The difference between the two groups in assessing categorical factors was carried out using contingency tables with the Fisher`s exact test, quantitative – the Mann-Whitney method. PFS and OS were calculated using Kaplan-Meier analysis. The probability of restoration of granulocytopoiesis and thrombocytopoiesis, development of acute and chronic GvHD, relapse was calculated by the cumulative incidence method. The cumulative frequency of recovery of granulocytopoiesis was assessed on the 30th day after BMT, thrombocytopoiesis on the 100th day after BMT.


Patient characteristics

The study analyzed the results of 132 allogeneic BMT of 113 patients with oncohematological diseases. The main reasons for repeat transplants were graft failure and disease recurrence. The median age of patients was 38 years (18-61). 2 groups were formed, depending on the use of cryopreserved graft (CG) 51.5% (N=68) and fresh graft (FG) 48.5% (N=64). Among the groups, there was no significant difference in age and gender of recipients, disease activity, graft source, and the presence of major AB0 incompatibility. In the cryopreservation group, the age of donors was significantly higher: 45 (95% CI 37-50) and 37 years (95% CI 29-43) (p=0.017). The level of CD34+ cells and nucleated cells in the graft did not differ in both groups. In most cases peripheral blood was used as graft source – 90%.


The cumulative incidence of recovery of granulocytopoiesis and thrombocytopoiesis did not differ significantly, depending on the use of cryopreservation (Granulocytopoiesis: CG 78.4% (N=57) and FG 86.3% (N=56) (p=0.29); Thrombocytopoiesis: CG 57.8% (N=57) and FG 71.5% (N=56) (p=0.18)). The timing of recovery of granulocytopoiesis and thrombocytopoiesis also did not differ (Granulocytopoiesis: CG 17 days (CI 95% 16-18) and FG 17 days (CI 95% 15-18) (p=0.61); Thrombocytopoiesis: CG 25 days (CI 95% 22-34) and FG 25 days (95% CI 21-32) (p=0.69)). The frequency of primary graft failure did not differ: CG 15.5% and FG 10.5% (p=0.58).

We found, that the use of cryopreservation led to an increase in the incidence of rejection and secondary graft failure. Graft rejection: CG 34.3% (N=15) and FG 15.4% (N=7) (p=0.02); secondary failure: CG 19.5% (N=8) and FG 4.4% (N=2) (p=0.02) (Fig. 1). The median time for the development of graft rejection was 45 days (26-208), secondary graft failure was 85 days (36-134).

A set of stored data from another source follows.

Lemma ReverseRemove_agrees l vs f (c : Z) : lists l vs → plain vs (QList.OReverseRemove f c) = true →
  agrees (ll_step l (QList.OReverseRemove f c)) (QList.list_step vs (QList.OReverseRemove f c)).
Proof.
  intros (cs & Hr & <-) Hp. simpl in *. unbool. unfold ReverseRemoveByVal. rewrite (scan_fuel_rep _ _ Hr), (lr_last _ _ Hr).
  pose proof Hr as Hr0. rewrite <-(rev_involutive cs), <-(app_nil_r (rev (rev cs))) in Hr0. rewrite <-(rev_involutive cs) at 2.
  destruct (remove_backward (S (length cs)) f (Some c) l 0 (rev cs) [] Hr0) as (l' & d & -> & Hr' & Hd);
    [rewrite length_rev; lia|congruence|].
  cbn [mbind outcome_bind fst snd]. rewrite app_nil_r in Hr'.
  eapply removed_agrees; [exact Hr'| |rewrite length_fmap, !length_rev; simpl; lia].
  rewrite vals_rev, Hd, vals_rev. unfold QList.budget, QList.max_removals. by rewrite Z.sub_0_r, length_rev, length_fmap.
Qed.

Lemma ll_step_agrees l vs op : lists l vs → plain vs op = true → agrees (ll_step l op) (QList.list_step vs op).
Proof.
  intros Hl Hp. destruct op as [v|i|i v|i v|i| |f|f c|f c|a b|f|].
  - destruct Hl as (cs & Hr & <-). simpl. destruct (Add_rep _ _ v Hr) as (l' & -> & Hr'). simpl. eexists.
    split; [by eexists|]. by rewrite fmap_app.
  - destruct Hl as (cs & Hr & <-). simpl. rewrite (Get_rep _ _ _ Hr). destruct (QList.at_index cs.*2 i); simpl; [|done].
    eexists. split; [by eexists|done].
  - by apply Set_agrees.
  - by apply Insert_agrees.
  - by apply Remove_agrees.
  - by apply RemoveLast_agrees.
  - by apply RemoveAll_agrees.
  - by apply RemoveBy_agrees.
  - by apply ReverseRemove_agrees.
  - destruct Hl as (cs & Hr & <-). simpl. rewrite (Range_rep _ _ _ _ Hr).
    destruct ((a <? 0) || _); [done|]. destruct ((b <? a) || _); [done|]. simpl. eexists. split; [by eexists|done].
  - destruct Hl as (cs & Hr & <-). simpl. rewrite (Contains_rep _ _ _ Hr). simpl. eexists. split; [by eexists|done].
  - destruct Hl as (cs & Hr & <-). simpl. eexists. split; [by eexists|]. unfold Len. by rewrite (lr_size _ _ Hr), length_fmap.
Qed.

Lemma ll_run_agrees l vs ops : lists l vs → plain_run vs ops = true →
  match QList.run_ops ll_step l ops with
  | Ret (l', rs) => ∃ vs', lists l' vs' ∧ QList.run_ops QList.list_step vs ops = Ret (vs', rs)
  | Panic m => QList.run_ops QList.list_step vs ops = Panic m
  | Block => False
  end.
Proof.
  revert l vs. induction ops as [|op ops IH]; intros l vs Hl Hp; simpl; [eauto|]. simpl in Hp. apply andb_true_iff in Hp as [Hp1 Hp].
  pose proof (ll_step_agrees l vs op Hl Hp1) as Hs. destruct (ll_step l op) as [[l1 r]|m|]; simpl in *; [|by rewrite Hs|done].
  destruct Hs as (vs1 & Hl1 & E). rewrite E in Hp |- *. simpl in *. specialize (IH l1 vs1 Hl1 Hp).
  destruct (QList.run_ops ll_step l1 ops) as [[l2 rs]|m|]; simpl in *; [|by rewrite IH|done].
  destruct IH as (vs2 & Hl2 & ->). simpl. eauto.
Qed.

(** The values in order, as [ForEach] visits them. *)
Definition values l : outcome (list V) := ForEach l (λ _ v acc, (true, acc ++ [v])) [].

Lemma collect_rep fuel ns p b i acc : seg ns p b None → (length b < fuel)%nat →
  for_each_loop fuel (λ _ v acc, (true, acc ++ [v])) ns (front b None) i acc = Ret (acc ++ b.*2).
Proof.
  revert p b i acc. induction fuel as [|fuel IH]; intros p b i acc Hs Hf; [lia|].
  destruct b as [|y b]; [simpl; by rewrite app_nil_r|]. cbn [for_each_loop front]. rewrite (deref_at _ _ [] _ _ _ Hs).
  cbn [mbind outcome_bind fst snd val next]. cbn [length] in Hf. destruct Hs as [_ Hs]. rewrite (IH _ _ _ _ Hs) by lia.
  by rewrite <-app_assoc.
Qed.

Lemma values_lists l vs : lists l vs → values l = Ret vs.
Proof.
  intros (cs & Hr & <-). unfold values, ForEach. rewrite (scan_fuel_rep _ _ Hr), (lr_first _ _ Hr).
  apply (collect_rep _ _ None); [apply Hr|lia].
Qed.

Lemma empty_lists : lists empty [].
Proof. exists []. split; [apply lrep_empty|done]. Qed.

(** [C30] The two implementations of the interface [List] are interchangeable: a sequence
    of calls that avoids the three inputs on which they differ ([Set] at the length, the
    removal of all matching values from an empty list, a count of zero) gives the same
    results, or the same panic at the same call, on a [LinkedList] and on a [QuickList],
    whatever capacities [append] chooses, and leaves the same values in both. *)
Theorem linked_quick_equivalent `{GoRuntime} (ops : list (QList.list_op (V := V))) : plain_run [] ops = true →
  match QList.run_ops ll_step empty ops, QList.run_ops QList.ql_step QList.NewQuickList ops with
  | Ret (l, rs), Ret (ql, rs') => rs = rs' ∧ values l = Ret (QList.to_list ql)
  | Panic m, Panic m' => m = m'
  | _, _ => False
  end.
Proof.
  intros Hp. pose proof (ll_run_agrees empty [] ops empty_lists Hp) as Hl.
  pose proof (QList.ql_run_refines QList.NewQuickList ops (proj1 QList.NewQuickList_wf)) as Hq.
  change (QList.to_list QList.NewQuickList) with (@nil V) in Hq.
  destruct (QList.run_ops ll_step empty ops) as [[l rs]|m|]; [| |done];
    destruct (QList.run_ops QList.ql_step QList.NewQuickList ops) as [[ql rs']|m'|]; try done.
  - destruct Hl as (vs & Hv & E), Hq as [_ E']. rewrite E in E'. injection E' as -> ->. split; [done|]. by apply values_lists.
  - destruct Hl as (vs & _ & E). congruence.
  - destruct Hq as [_ E]. congruence.
  - congruence.
Qed.

(** The inputs that [plain] excludes: [Set] at the length overwrites the last value
    instead of panicking, ... *)
Lemma Set_at_length l (cs : cells) y v : lrep l (cs ++ [y]) →
  ∃ l', Set_ l (Z.of_nat (length (cs ++ [y]))) v = Ret l' ∧ lists l' (cs.*2 ++ [v]).
Proof.
  intros Hr. destruct (Set_rep _ _ _ _ v Hr) as (l' & E & Hr'). exists l'. split; [|exists (cs ++ [(y.1, v)])].
  - rewrite <-E. unfold Set_, find. rewrite (lr_size _ _ Hr), length_app. cbn [length].
    destruct ((_ <? 0) || _) eqn:E1; [refute E1|]. destruct ((Z.of_nat (length cs) <? 0) || _) eqn:E2; [refute E2|].
    assert (Z.of_nat (length cs + 1) `quot` 2 ≤ Z.of_nat (length cs)) by (Z.to_euclidean_division_equations; lia).
    rewrite !(proj2 (Z.ltb_ge _ _)) by lia.
    replace (Z.to_nat (Z.of_nat (length cs + 1) - 1 - Z.of_nat (length cs + 1))) with 0%nat by lia.
    by replace (Z.to_nat (Z.of_nat (length cs + 1) - 1 - Z.of_nat (length cs))) with 0%nat by lia.
  - split; [done|]. by rewrite fmap_app.
Qed.

(** ... an empty list panics there with a nil dereference, ... *)
Lemma Set_on_empty (v : V) : Set_ empty 0 v = Panic nil_deref.
Proof. done. Qed.

(** ... and a count of zero stops the scan at a first value that does not match. *)
Lemma remove_count_zero l y (cs : cells) f : lrep l (y :: cs) → f y.2 = false → RemoveByVal l f 0 = Ret (l, 0).
Proof.
  intros Hr Hf. unfold RemoveByVal. rewrite (scan_fuel_rep _ _ Hr), (lr_first _ _ Hr). cbn [remove_loop front].
  rewrite (deref_at _ _ [] _ _ _ (lr_seg _ _ Hr)). cbn [mbind outcome_bind fst snd val]. by rewrite Hf.
Qed.
End facts.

Figure 1. Cumulative incidence of granulocytopoiesis (a) and thrombocypoiesis recovery (b), graft rejection (c) and secondary graft failure after haplo-SCT

We conducted an additional analysis to clarify other factors that influenced the functionality of the graft in the long term. It was found, that the age of donors in the groups of patients with rejection and secondary graft failure was significantly older: graft rejection 52.5 (95% CI 43-54) and 36.5 (95% CI 29-43) years (p=0, 0003); secondary graft failure 51.5 (95% CI 26-58) and 37 (95% CI 32-43) years (p=0.026). In multivariate analysis, the advanced age of the donor led to a significant increase in the incidence of graft rejection (HR 1.077, 95% CI 1.023-1.134, p=0.005). At the same time, in a multivariate analysis of secondary graft failure, the age of the donor had no effect, but there was a statistical trend towards worsening results with cryopreservation (HR 4.204, 95% CI 0.776-22.773, p=0.096).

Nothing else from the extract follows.